# Rawhide Chew Stick Dangers



## mandzipop (Apr 18, 2019)

We've been giving Willow chew sticks to help with teething. We knew to take them off her once they got small enough to potentially cause a problem. 



Because she was going down them so quickly, today we tried some bigger ones. She was fine but wasn't as keen on it as the usual ones. So we gave her a normal stick. About 4 hours ago she was a little bit sick. She brought up some food. It sometimes happens, but we decided to stay up and keep an eye on her as she was pacing about.


About 45 minutes later she was sick again, this time a lot more. At first we thought she might be okay, but she couldn't get comfortable and was pacing about.

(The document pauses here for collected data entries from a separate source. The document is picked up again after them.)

(* ===== verification/TyGateProps.v ===== *)
(** * TYKID: properties of the driver gate

    The integrity check against the bytes it reads, the life cycle of
    drivers under any sequence of calls, the choice of drivers, and runs that
    go wrong.

    Sources: security/tykid/src/tykid_gate.c, tykid_kobalt_glue.c,
    tykid_registry.c, tykid_selector.c. *)

From Stdlib Require Import String.
From stdpp Require Import base list relations.
From Stdlib Require Import ZArith Lia.
From S2P Require Import Prelude TyCrypto TyCryptoProof Tykid TyDeps TyManifest TmpfsNs Vfs TyGate.

#[local] Opaque ty_hmac_blake2s ty_blake2s_update.

(** ** The digest of a file *)

(** Keyed BLAKE2s, whose first block is the padded key, under HMAC. *)
Definition keyed_digest (key data : list Z) : list Z := ref_digest (ref_init 32 32) 32 ((key ++ replicate 32 0) ++ data).

Definition file_mac (key data : list Z) : list Z :=
  let k0 := hmac_key_block key in
  blake2s_ref (map (fun b => Z.lxor b 0x5C) k0 ++ blake2s_ref (map (fun b => Z.lxor b 0x36) k0 ++ keyed_digest key data)).

Definition verdict (key data expected : list Z) : Z :=
  if ty_memeq (file_mac key data) expected 32 then TYKID_OK else TYKID_ERR_DRIVER_CORRUPT.

Lemma keyed_init key : length key = 32%nat ->
  exists k S, ty_blake2s_init key 32 = Some S /\ b2s_repr (ref_init 32 32) 32 k (key ++ replicate 32 0) S /\ b2s_normal k S.
Proof.
  intros Hk. unfold ty_blake2s_init. rewrite Hk. change (Z.of_nat 32) with 32. cbv zeta. rewrite init_rfc. cbn [Z.ltb Z.compare].
  assert (E : splice (replicate 64 0) 0 key = key ++ replicate 32 0) by (unfold splice; rewrite Hk; reflexivity). rewrite E.
  apply (blake2s_update_spec (ref_init 32 32) 32 0 []); [|by left]. apply fresh_repr.
Qed.

Section gate_props.
Context {W X : Type}.
Implicit Types (cf : tykid_config_t X) (e : env W X) (c : tykid_gate_ctx) (d : tykid_driver_desc_t) (path : list Z).

(** The chunks the check reads. *)
Fixpoint read_chunks (fuel : nat) e path : option (Z * list (list Z) * env W X) :=
  match fuel with
  | O => None
  | S fuel =>
    '(st, got, e) ← kobalt_vfs_read_binary e path 4096;
    let done := (st =? TYKID_ERR_GENERIC) && (length got =? 0)%nat in
    if negb done && negb (st =? TYKID_OK) then Some (TYKID_ERR_PATH, [], e) else
    let xs := if (0 <? length got)%nat then [got] else [] in
    if done || (Z.of_nat (length got) <? 4096) then Some (TYKID_OK, xs, e) else
    '(st, ys, e) ← read_chunks fuel e path; Some (st, xs ++ ys, e)
  end.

She got on my knee and started to be sick again. In a rush for her not to be sick all over me, I picked her up and put her on the floor. Inadvertently, I made her even more sick, but thank goodness I did. 



In the sick we found a large-ish piece of rawhide. It was the stuff we've been giving her for the last 2 months. I think it is too small for her, but as a precaution we won't be giving it to her again. 



We know it is that as she then got herself comfortable in her normal place when she's ready for bed. Beforehand, she was clearly uncomfortable, but after she brought that up, she was her normal self.



We've tried her with the peanut butter ones, which I know she prefers, however as they are very expensive, it will be a once a week treat.


It is strange as I was only reading up about rawhide today and thinking that at least she doesn't chew off large parts.


I just wish they would put better warnings on the packets regarding the dangers. We could have gotten up to a dead dog if she hadn't have been so badly sick that third time. No matter how careful you are, you can't prevent them from swallowing that little bit too much.



I doubt I'll sleep much tonight as I'll be busy checking on her. She'll probably get sick of me waking her up. But at least she'll be alive and that is all that matters to me.


----------



## Sbmpw (Jul 16, 2019)

Poor willow. Certainly hope all ok with her now. We give our pets these things in good faith. I give mine a saranno bone to chew on. Certainly helps with chewing. 
Hope she’s been ok all day and you get some sleep.


----------